Floor drains are common within a basement or laundry room and in such cases, sewer lines often backup around these floors before backing up elsewhere. If you see any wetness around these drains, it means the wastewater isn’t running freely and that the clog hasn’t stopped the water completely yet. To avoid the risk of a blockage and flooding, you should immediately call a plumber to get this sorted out.

4. Water Collecting in Yard

Since sewer lines are located underground, it makes sense that water might collect in your yard. The first signs of a sewer line being backed up include water collecting in the yard and a foul odor. Actually, you might notice the odor way before the water collects in your yard. 

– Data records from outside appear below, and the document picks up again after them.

(** ** Text and JSON of the OCR functions *)

(** None of the three OCR functions returns a text without a JSON value:
    in [process_file] the test on [json_response] never decides. *)
Theorem ocr_text_comes_with_json w :
  (∀ client image_bytes original_filename st text json_response,
     (ocr_google_image_bytes client image_bytes original_filename st).1
       = Return (Some text, json_response) →
     is_Some json_response)
  ∧ (∀ client pdf_path st text json_response,
       (ocr_google_pdf w client pdf_path st).1 = Return (Some text, json_response) →
       is_Some json_response)
  ∧ (∀ client stream original_filename st text json_response,
       (ocr_azure_read_stream client stream original_filename st).1
         = Return (Some text, json_response) →
       is_Some json_response).
Proof.
  split; [|split].
  - intros [client|] image_bytes name st text j; [|discriminate].
    unfold ocr_google_image_bytes, try_except, mbind, M_bind, lift, raise, print, emit.
    destruct (document_text_detection client image_bytes) as [e|response];
      [discriminate|].
    destruct (negb _); cbn; [discriminate|]. intros [= _ <-]. eauto.
  - intros [client|] pdf_path st text j; [|discriminate].
    unfold ocr_google_pdf, try_except, mbind, M_bind, lift, raise, print, emit.
    destruct (open_rb w pdf_path) as [e|content]; [discriminate|].
    destruct (async_batch_annotate_files client content) as [e|[e|[|fr others]]];
      cbn; try discriminate.
    destruct (google_pdf_pages 0 fr [] []) as [all_text pages]. cbn.
    intros [= _ <-]. eauto.
  - intros [client|] stream name st text j; [|discriminate].
    unfold ocr_azure_read_stream, try_except.
    unfold mbind at 1, M_bind at 1. unfold emit at 1.
    unfold mbind at 1, M_bind at 1. unfold lift at 1.
    destruct (read_in_stream client stream) as [e|headers]; [discriminate|].
    unfold mbind at 1, M_bind at 1. unfold lift at 1.
    destruct (headers_get (py "Operation-Location") headers) as [e|location];
      [discriminate|].
    rewrite print_bind.
    unfold mbind at 1, M_bind at 1.
    destruct (poll _ _ _) as [[e|r] st1]; [discriminate|].
    destruct (eqb (status r) OperationStatusCodes_succeeded).
    + destruct (analyze_result r) as [ar|]; [|discriminate].
      intros [= _ <-]. eauto.
    + discriminate.
Qed.

(** ** What [process_file] can touch *)

(** Whatever happens, [process_file] leaves every path alone except the
    [.txt] and the [.json] under the stem it saves to. *)
Theorem process_file_touches_only_its_outputs w file_path_obj output_dir api_choice
    google_client azure_client force st :
  ∃ d,
    ∀ path,
      path ≠ output_stem output_dir file_path_obj api_choice d ++ py ".txt" →
      path ≠ output_stem output_dir file_path_obj api_choice d ++ py ".json" →
      files (process_file w file_path_obj output_dir api_choice google_client
               azure_client force st).2 !! path
      = files st !! path.
Proof.
  unfold process_file. rewrite print_bind.
  destruct (negb (is_pdf file_path_obj || is_image file_path_obj));
    [by exists (clock w [])|].
  unfold mbind at 1, M_bind at 1.
  destruct (ocr_branches_quiet w file_path_obj api_choice google_client azure_client
              force
              (State (files st)
                 (trace st ++ [Print ([LF] ++ py "Processing file: " ++ file_path_obj)])))
    as (o & tr & ->).
  destruct o as [e|[[[text|] [j|]]|]]; try by exists (clock w []).
  unfold mbind at 1, M_bind at 1. unfold now. cbn [trace files].
  eexists. intros path Htxt Hjson.
  rewrite save_results_run. unfold output_stem in *.
  repeat case_match; cbn [snd files]; by rewrite ?lookup_insert_ne.
Qed.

How to Prevent Sewer Backup

After you get your sewer line all cleared up, there are some tips to help you prevent any similar sewer line issues in the future.

  1. No more flushing baby wipes
  2. Properly dispose of paper products
  3. Dispose of grease properly
  4. Consider a backwater valve
  5. Maintain the sewer between your house and the area’s main sewer 

Why It’s Important to Maintain Your Sewer

Your sewer system removes wastewater so that your drain doesn’t get backed up. As a homeowner, it’s important that you maintain your sewer line properly because otherwise, you might experience dangerous things such as mold growth and poor hygiene, which leads to many health issues due to viruses or bacteria.

Investing in a proper sewer system repair is a must but if you don’t want to go through all that fuss, you could also get professional plumbing maintenance. This type of maintenance gets a closer look at your plumbing system and ensures that the water is running smoothly. 

How Much Does It Cost to Replace a Sewer Line?

If you’re lucky enough to catch any symptoms of a backed up sewer line, then you might get away with not paying for a completely new sewer line. But if these sewer line problems started after you got your house, then this might cost you a little more.

Ideally, for replacing a sewer line, you could pay between $50 and $125 per foot. A sewer line replacement is usually not covered by most homeowner insurance policies, while some companies have sewer coverage but you need to talk it out with your company first.